(* ===== verification/Accuracy.v ===== *)
(** * Accuracy of the CAN signal decoder

    What [extract_raw * scale + offset], clamped, is in exact arithmetic:
    the decoded [double], and the [float] the publisher makes of it, compared
    with the value the database prescribes for the raw integer. *)

From Stdlib Require Import SpecFloat QArith Qabs Qminmax Lqa.
From S2P Require Import Prelude Floats Rounding Types SignalDecoder.
Import DecoderSpec.
#[local] Open Scope Q_scope.

(** The four numbers of a signal are finite numbers. *)
Definition proper_number (x : double) : bool := d_valid x && is_finite x.
Definition proper_signal (sig : SignalDef) : bool :=
  proper_number (sg_scale sig) && proper_number (sg_offset sig)
  && proper_number (sg_min_val sig) && proper_number (sg_max_val sig).

(** The value for the integer [n], in exact arithmetic. *)
Definition exact_value (sig : SignalDef) (n : Z) : Q :=
  Qclamp (val (sg_min_val sig)) (val (sg_max_val sig)) (inject_Z n * val (sg_scale sig) + val (sg_offset sig)).

(** ** Lemmas *)
Lemma proper_number_spec x : proper_number x = true -> d_valid x = true /\ is_finite x = true.
Proof. unfold proper_number. by rewrite andb_true_iff. Qed.

Lemma proper_signal_spec sig :
  proper_signal sig = true ->
  proper_number (sg_scale sig) = true /\ proper_number (sg_offset sig) = true
  /\ proper_number (sg_min_val sig) = true /\ proper_number (sg_max_val sig) = true.
Proof. unfold proper_signal. rewrite !andb_true_iff. tauto. Qed.

Lemma Qmult_le_l_nonneg a x y : 0 <= a -> x <= y -> a * x <= a * y.
Proof. intros. rewrite !(Qmult_comm a). by apply Qmult_le_compat_r. Qed.

(** The clamped value, for whatever is clamped. *)
Lemma clamp_val lo hi x :
  proper_number lo = true -> proper_number hi = true -> proper_number x = true ->
  proper_number (d_max lo (d_min hi x)) = true
  /\ val (d_max lo (d_min hi x)) == Qclamp (val lo) (val hi) (val x).
Proof.
  intros [Hvl Hl]%proper_number_spec [Hvh Hh]%proper_number_spec [Hvx Hx]%proper_number_spec.
  destruct (d_min_val hi x Hvh Hvx Hh Hx) as [Hf Hv].
  assert (d_valid (d_min hi x) = true) as Hvm by auto with gw.
  destruct (d_max_val lo (d_min hi x) Hvl Hvm Hl Hf) as [Hf' Hv'].
  split; [unfold proper_number; rewrite Hf', andb_true_r; auto with gw|].
  unfold Qclamp. by rewrite Hv', Hv.
Qed.

(** The scaled value before clamping. *)
Lemma linear_val n scale offset B :
  (Z.abs n < 2 ^ 53)%Z -> proper_number scale = true -> proper_number offset = true ->
  Qabs (inject_Z n * val scale) + Qabs (val offset) <= B -> B <= pow2 900 ->
  proper_number (d_add (d_mul (d_of_int n) scale) offset) = true
  /\ Qabs (val (d_add (d_mul (d_of_int n) scale) offset) - (inject_Z n * val scale + val offset))
     <= B * pow2 (-51) + pow2 (-1073).
Proof.
  intros Hn [Hvs Hs]%proper_number_spec [Hvo Ho]%proper_number_spec HB Hmax.
  destruct (d_of_int_val n Hn) as [Hfn Hvn].
  set (x := inject_Z n * val scale) in *. set (o := val offset) in *.
  pose proof (Qabs_nonneg x). pose proof (Qabs_nonneg o).
  pose proof (pow2_le 900 1000 ltac:(lia)).
  assert (rounds 53 1024 x (d_mul (d_of_int n) scale)) as Hr1.
  { unfold x. rewrite <- Hvn. apply d_mul_rounds; [auto with gw|done..|]. rewrite Hvn. fold x. lra. }
  pose proof (d_rounds_error _ _ B Hr1 ltac:(lra)) as He1.
  set (y := d_mul (d_of_int n) scale) in *.
  assert (d_valid y = true) as Hvy by (unfold y; auto with gw).
  assert (is_finite y = true) as Hfy by apply Hr1.
  assert (pow2 (-53) <= 1 # 100) by (by vm_compute).
  assert (0 < pow2 (-53)) by apply pow2_pos.
  assert (pow2 (-1075) <= 1 # 100) by (by vm_compute).
  assert (0 < pow2 (-1075)) by apply pow2_pos.
  set (w := B * pow2 (-53)) in *.
  assert (0 <= w) by (apply Qmult_le_0_compat; lra).
  assert (w <= B * (1 # 100)) by (apply Qmult_le_l_nonneg; lra).
  pose proof (pow2_le 0 900 ltac:(lia)). change (pow2 0) with 1 in *.
  assert (pow2 901 <= pow2 1000) by (apply pow2_le; lia). change 901%Z with (900 + 1)%Z in *. rewrite pow2_succ in *.
  assert (Qabs (val y + o) <= B + w + pow2 (-1075)) as Hyo.
  { assert (val y + o == (val y - x) + (x + o)) as -> by ring.
    pose proof (Qabs_triangle (val y - x) (x + o)). pose proof (Qabs_triangle x o). lra. }
  assert (rounds 53 1024 (val y + o) (d_add y offset)) as Hr2 by (apply d_add_rounds; [done..|fold o; lra]).
  split; [unfold proper_number; rewrite (rounds_finite _ _ _ _ Hr2), andb_true_r; auto with gw|].
  pose proof (d_rounds_error _ _ _ Hr2 Hyo) as He2. set (z := d_add y offset) in *.
  assert ((B + w + pow2 (-1075)) * pow2 (-53) <= w + w * (1 # 100) + pow2 (-1075) * (1 # 100)) as Hm.
  { assert (w * pow2 (-53) <= w * (1 # 100)) by (apply Qmult_le_l_nonneg; lra).
    assert (pow2 (-1075) * pow2 (-53) <= pow2 (-1075) * (1 # 100)) by (apply Qmult_le_l_nonneg; lra).
    rewrite !Qmult_plus_distr_l. fold w. lra. }
  assert (B * pow2 (-51) == 4 * w) as ->.
  { unfold w. change (-51)%Z with (-53 + 1 + 1)%Z. rewrite !pow2_succ. ring. }
  assert (pow2 (-1073) == 4 * pow2 (-1075)) as ->.
  { change (-1073)%Z with (-1075 + 1 + 1)%Z. rewrite !pow2_succ. ring. }
  assert (val z - (x + o) == (val z - (val y + o)) + (val y - x)) as -> by ring.
  pose proof (Qabs_triangle (val z - (val y + o)) (val y - x)). lra.
Qed.

Lemma scaled_val sig n B :
  proper_signal sig = true -> (Z.abs n < 2 ^ 53)%Z ->
  Qabs (inject_Z n * val (sg_scale sig)) + Qabs (val (sg_offset sig)) <= B -> B <= pow2 900 ->
  proper_number (scaled sig n) = true
  /\ Qabs (val (scaled sig n) - exact_value sig n) <= B * pow2 (-51) + pow2 (-1073).
Proof.
  intros (Hs & Ho & Hlo & Hhi)%proper_signal_spec Hn HB Hmax.
  destruct (linear_val n _ _ B Hn Hs Ho HB Hmax) as [Hp He]. unfold scaled, exact_value.
  set (x := d_add _ _) in *.
  destruct (clamp_val _ _ x Hlo Hhi Hp) as [Hpc Hc]. split; [done|].
  rewrite Hc. by apply Qclamp_close.
Qed.

Lemma Qclamp_bound lo hi x M : Qabs lo <= M -> Qabs hi <= M -> Qabs (Qclamp lo hi x) <= M.
Proof.
  rewrite !Qabs_le. intros [] []. unfold Qclamp.
  destruct (Q.min_spec hi x) as [[? ->]|[? ->]];
    repeat match goal with |- context [Qmax ?a ?b] => destruct (Q.max_spec a b) as [[? ->]|[? ->]] end; split; lra.
Qed.

(** The [float] of the decoded value. *)
Lemma sent_val sig n B M :
  proper_signal sig = true -> (Z.abs n < 2 ^ 53)%Z ->
  Qabs (inject_Z n * val (sg_scale sig)) + Qabs (val (sg_offset sig)) <= B -> B <= pow2 900 ->
  Qabs (val (sg_min_val sig)) <= M -> Qabs (val (sg_max_val sig)) <= M -> M <= pow2 127 ->
  is_finite (f_of_double (scaled sig n)) = true
  /\ Qabs (val (f_of_double (scaled sig n)) - exact_value sig n)
     <= B * pow2 (-51) + pow2 (-1073) + M * pow2 (-24) + pow2 (-150).
Proof.
  intros Hsig Hn HB Hmax Hlo Hhi HM.
  destruct (scaled_val sig n B Hsig Hn HB Hmax) as [[Hv Hf]%proper_number_spec He].
  assert (Qabs (val (scaled sig n)) <= M) as Hb.
  { destruct (proper_signal_spec sig Hsig) as (Hs & Ho & Hpl & Hph).
    destruct (linear_val n _ _ B Hn Hs Ho HB Hmax) as [Hp _].
    unfold scaled. destruct (clamp_val _ _ _ Hpl Hph Hp) as [_ ->]. by apply Qclamp_bound. }
  pose proof (f_of_double_rounds (scaled sig n) Hf ltac:(lra)) as Hr. split; [apply Hr|].
  pose proof (f_rounds_error _ _ M Hr Hb) as Hfe.
  set (x := val (f_of_double (scaled sig n))) in *. set (y := val (scaled sig n)) in *.
  assert (x - exact_value sig n == (x - y) + (y - exact_value sig n)) as -> by ring.
  pose proof (Qabs_triangle (x - y) (y - exact_value sig n)). lra.
Qed.

(** Where every number involved is a multiple of a quarter and small enough,
    nothing is lost. *)
Definition quarters (k : Z) : Q := dyadic k (-2).

Lemma quarters_representable prec emax k :
  (24 <= prec)%Z -> (emin prec emax <= -2)%Z -> (Z.abs k < 2 ^ 24)%Z -> representable prec emax (quarters k).
Proof.
  intros Hp He Hk. exists k, (-2)%Z. split_and!; [|done|done].
  assert (2 ^ 24 <= 2 ^ prec)%Z by (apply Z.pow_le_mono_r; lia). lia.
Qed.

Lemma sent_exact sig n s o l h :
  proper_signal sig = true -> (Z.abs n < 2 ^ 24)%Z ->
  val (sg_scale sig) == quarters s -> val (sg_offset sig) == quarters o ->
  val (sg_min_val sig) == quarters l -> val (sg_max_val sig) == quarters h ->
  (Z.abs (n * s) < 2 ^ 24)%Z -> (Z.abs (n * s + o) < 2 ^ 24)%Z -> (Z.abs l < 2 ^ 24)%Z -> (Z.abs h < 2 ^ 24)%Z ->
  is_finite (f_of_double (scaled sig n)) = true
  /\ val (f_of_double (scaled sig n)) == exact_value sig n.
Proof.
  intros (Hs & Ho & Hl & Hh)%proper_signal_spec Hn Es Eo El Eh Hns Hnso Hl24 Hh24.
  destruct (proper_number_spec _ Hs) as [Hvs Hfs]. destruct (proper_number_spec _ Ho) as [Hvo Hfo].
  assert (forall k, (Z.abs k < 2 ^ 24)%Z -> Qabs (quarters k) <= pow2 22) as Hq.
  { intros k Hk. unfold quarters. rewrite Qabs_le.
    assert (pow2 22 == dyadic (2 ^ 24) (-2)) as -> by (by rewrite dyadic_pow2).
    rewrite <- dyadic_opp. split; apply dyadic_le; lia. }
  pose proof (pow2_le 22 1000 ltac:(lia)). pose proof (pow2_le 22 127 ltac:(lia)).
  destruct (d_of_int_val n ltac:(lia)) as [Hfn Hvn].
  assert (inject_Z n * val (sg_scale sig) == quarters (n * s)) as E1.
  { rewrite Es. unfold quarters, dyadic. rewrite inject_Z_mult. ring. }
  assert (rounds 53 1024 (quarters (n * s)) (d_mul (d_of_int n) (sg_scale sig))) as Hr1.
  { rewrite <- E1, <- Hvn. apply d_mul_rounds; [auto with gw|done..|]. rewrite Hvn, E1.
    specialize (Hq _ Hns). lra. }
  apply rounds_exact in Hr1 as Hv1; [|by apply quarters_representable].
  assert (val (d_mul (d_of_int n) (sg_scale sig)) + val (sg_offset sig) == quarters (n * s + o)) as E2.
  { rewrite Hv1, Eo. unfold quarters. by rewrite dyadic_add. }
  assert (rounds 53 1024 (quarters (n * s + o))
    (d_add (d_mul (d_of_int n) (sg_scale sig)) (sg_offset sig))) as Hr2.
  { rewrite <- E2. apply d_add_rounds; [auto with gw|done|apply Hr1|done|]. rewrite E2.
    specialize (Hq _ Hnso). lra. }
  apply rounds_exact in Hr2 as Hv2; [|by apply quarters_representable].
  destruct (clamp_val _ _ (d_add (d_mul (d_of_int n) (sg_scale sig)) (sg_offset sig)) Hl Hh) as [Hp Hc].
  { unfold proper_number. rewrite (rounds_finite _ _ _ _ Hr2), andb_true_r. auto with gw. }
  fold (scaled sig n) in Hp, Hc. apply proper_number_spec in Hp as [_ Hf].
  assert (exact_value sig n == val (scaled sig n)) as Hex.
  { unfold exact_value. rewrite Hc, Hv2, E1, Eo. unfold quarters. by rewrite dyadic_add. }
  assert (exists k, (Z.abs k < 2 ^ 24)%Z /\ val (scaled sig n) == quarters k) as (k & Hk & Ek).
  { rewrite El, Eh, Hv2 in Hc. unfold Qclamp in Hc.
    destruct (Q.min_spec (quarters h) (quarters (n * s + o))) as [[_ E]|[_ E]]; rewrite E in Hc;
      match type of Hc with _ == Qmax ?a ?b => destruct (Q.max_spec a b) as [[_ E']|[_ E']] end;
      rewrite E' in Hc; eauto. }
  assert (rounds 24 128 (quarters k) (f_of_double (scaled sig n))) as Hr3.
  { rewrite <- Ek. apply f_of_double_rounds; [done|]. rewrite Ek. specialize (Hq _ Hk). lra. }
  split; [apply Hr3|]. rewrite Hex, Ek. apply (rounds_exact 24 128); [done|]. by apply quarters_representable.
Qed.

(** The integer a signal of at most 53 bits stands for is an exact
    [double]. *)
Lemma integer_value_small data sig :
  bytes data -> length data = 8%nat -> signal_ok sig -> (sg_length sig <= 53)%Z ->
  (Z.abs (integer_value data sig) < 2 ^ 53)%Z.
Proof.
  intros Hd Hl (Hs & Hn & _) H53. unfold is_u8 in *.
  pose proof (SignalDecoderFacts.raw_value_range data Hd Hl (sg_start_bit sig) (sg_length sig) ltac:(lia) ltac:(lia)) as Hr.
  rewrite Z.min_l in Hr by lia.
  assert (2 ^ sg_length sig <= 2 ^ 53)%Z by (apply Z.pow_le_mono_r; lia).
  unfold integer_value. guards.
  destruct (sg_is_signed sig); cbn [andb].
  - unfold signed_value. destruct (Z.ltb_spec (raw_value data (sg_start_bit sig) (sg_length sig)) (2 ^ (sg_length sig - 1))); [lia|].
    destruct (Z.eq_dec (sg_length sig) 0) as [E|]; [rewrite E in *; cbn in *; lia|].
    pose proof (Z.pow_pos_nonneg 2 (sg_length sig - 1)). lia.
  - rewrite SignalDecoderFacts.i64_small by lia. lia.
Qed.

(** ** Properties *)

(** C8: the decoder computes what the database says.  For a signal of at most
    53 bits whose four numbers are finite, and where product and offset
    together are at most [2 ^ 900], the decoded value is finite and
    differs from the exact one - the integer times the scale plus the
    offset, clamped between the bounds - by at most [2 ^ -51] relative to
    the magnitude of product and offset, plus [2 ^ -1073] for results too
    small to be normal: two roundings, and nothing from the clamping. *)
Theorem decoder_accuracy frame sig d :
  frame_ok frame -> signal_ok sig -> proper_signal sig = true -> (sg_length sig <= 53)%Z ->
  SignalDecoder.decode_signal (frame_data frame) sig = Ok d ->
  let n := integer_value (frame_data frame) sig in
  let magnitude := Qabs (inject_Z n * val (sg_scale sig)) + Qabs (val (sg_offset sig)) in
  magnitude <= pow2 900 ->
  is_finite (ds_value d) = true
  /\ Qabs (val (ds_value d) - exact_value sig n) <= magnitude * pow2 (-51) + pow2 (-1073).
Proof.
  intros (Hid & Hd & Hl) Hok Hsig H53 Hdec n magnitude Hm.
  rewrite SignalDecoderFacts.decode_signal_ok in Hdec by done.
  destruct (decodable sig); [|done]. injection Hdec as <-. cbn [ds_value].
  pose proof (integer_value_small (frame_data frame) sig Hd Hl Hok H53) as Hn. fold n in Hn.
  destruct (scaled_val sig n magnitude Hsig Hn ltac:(unfold magnitude; lra) Hm) as [Hp He].
  apply proper_number_spec in Hp as [_ Hf]. by split.
Qed.

Definition demo_speed : SignalDef :=
  mk_signal "Speed" 8 16 true true (d_div (d_of_int 1) (d_of_int 100)) (d_of_int 0)
    (d_of_int (-300)) (d_of_int 300) "km/h".
Definition demo_speed_frame : can_frame := mk_frame 292 8 [0; 0x9C; 0xFF; 0; 0; 0; 0; 0]%Z.

(** The raw value -100 of a signed signal with scale 0.01: within [2 ^ -50]
    of -1. *)
Lemma decoder_accuracy_witness :
  exists d,
    SignalDecoder.decode_signal (frame_data demo_speed_frame) demo_speed = Ok d
    /\ Qabs (val (ds_value d) - exact_value demo_speed (-100)) <= pow2 (-50).
Proof.
  destruct (SignalDecoder.decode_signal (frame_data demo_speed_frame) demo_speed) as [d|] eqn:E;
    [|vm_compute in E; discriminate E].
  exists d. split; [reflexivity|].
  destruct (decoder_accuracy demo_speed_frame demo_speed d) as [_ H].
  - split; [unfold is_u32; cbn; lia|split; [closed_bytes|reflexivity]].
  - split_and!; unfold is_u8; cbn; try lia; reflexivity.
  - vm_compute; reflexivity.
  - cbn; lia.
  - exact E.
  - vm_compute; discriminate.
  - change (integer_value (frame_data demo_speed_frame) demo_speed) with (-100)%Z in H.
    eapply Qle_trans; [exact H|]. vm_compute; discriminate.
Defined.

***

Retype exactly the lines of the data above that fall between the line with "rewrite Hv1, Eo." and the line with "destruct (sg_is_signed sig); cbn [andb].", inclusive, and add nothing.

Reply —
  { rewrite Hv1, Eo. unfold quarters. by rewrite dyadic_add. }
  assert (rounds 53 1024 (quarters (n * s + o))
    (d_add (d_mul (d_of_int n) (sg_scale sig)) (sg_offset sig))) as Hr2.
  { rewrite <- E2. apply d_add_rounds; [auto with gw|done|apply Hr1|done|]. rewrite E2.
    specialize (Hq _ Hnso). lra. }
  apply rounds_exact in Hr2 as Hv2; [|by apply quarters_representable].
  destruct (clamp_val _ _ (d_add (d_mul (d_of_int n) (sg_scale sig)) (sg_offset sig)) Hl Hh) as [Hp Hc].
  { unfold proper_number. rewrite (rounds_finite _ _ _ _ Hr2), andb_true_r. auto with gw. }
  fold (scaled sig n) in Hp, Hc. apply proper_number_spec in Hp as [_ Hf].
  assert (exact_value sig n == val (scaled sig n)) as Hex.
  { unfold exact_value. rewrite Hc, Hv2, E1, Eo. unfold quarters. by rewrite dyadic_add. }
  assert (exists k, (Z.abs k < 2 ^ 24)%Z /\ val (scaled sig n) == quarters k) as (k & Hk & Ek).
  { rewrite El, Eh, Hv2 in Hc. unfold Qclamp in Hc.
    destruct (Q.min_spec (quarters h) (quarters (n * s + o))) as [[_ E]|[_ E]]; rewrite E in Hc;
      match type of Hc with _ == Qmax ?a ?b => destruct (Q.max_spec a b) as [[_ E']|[_ E']] end;
      rewrite E' in Hc; eauto. }
  assert (rounds 24 128 (quarters k) (f_of_double (scaled sig n))) as Hr3.
  { rewrite <- Ek. apply f_of_double_rounds; [done|]. rewrite Ek. specialize (Hq _ Hk). lra. }
  split; [apply Hr3|]. rewrite Hex, Ek. apply (rounds_exact 24 128); [done|]. by apply quarters_representable.
Qed.

(** The integer a signal of at most 53 bits stands for is an exact
    [double]. *)
Lemma integer_value_small data sig :
  bytes data -> length data = 8%nat -> signal_ok sig -> (sg_length sig <= 53)%Z ->
  (Z.abs (integer_value data sig) < 2 ^ 53)%Z.
Proof.
  intros Hd Hl (Hs & Hn & _) H53. unfold is_u8 in *.
  pose proof (SignalDecoderFacts.raw_value_range data Hd Hl (sg_start_bit sig) (sg_length sig) ltac:(lia) ltac:(lia)) as Hr.
  rewrite Z.min_l in Hr by lia.
  assert (2 ^ sg_length sig <= 2 ^ 53)%Z by (apply Z.pow_le_mono_r; lia).
  unfold integer_value. guards.
  destruct (sg_is_signed sig); cbn [andb].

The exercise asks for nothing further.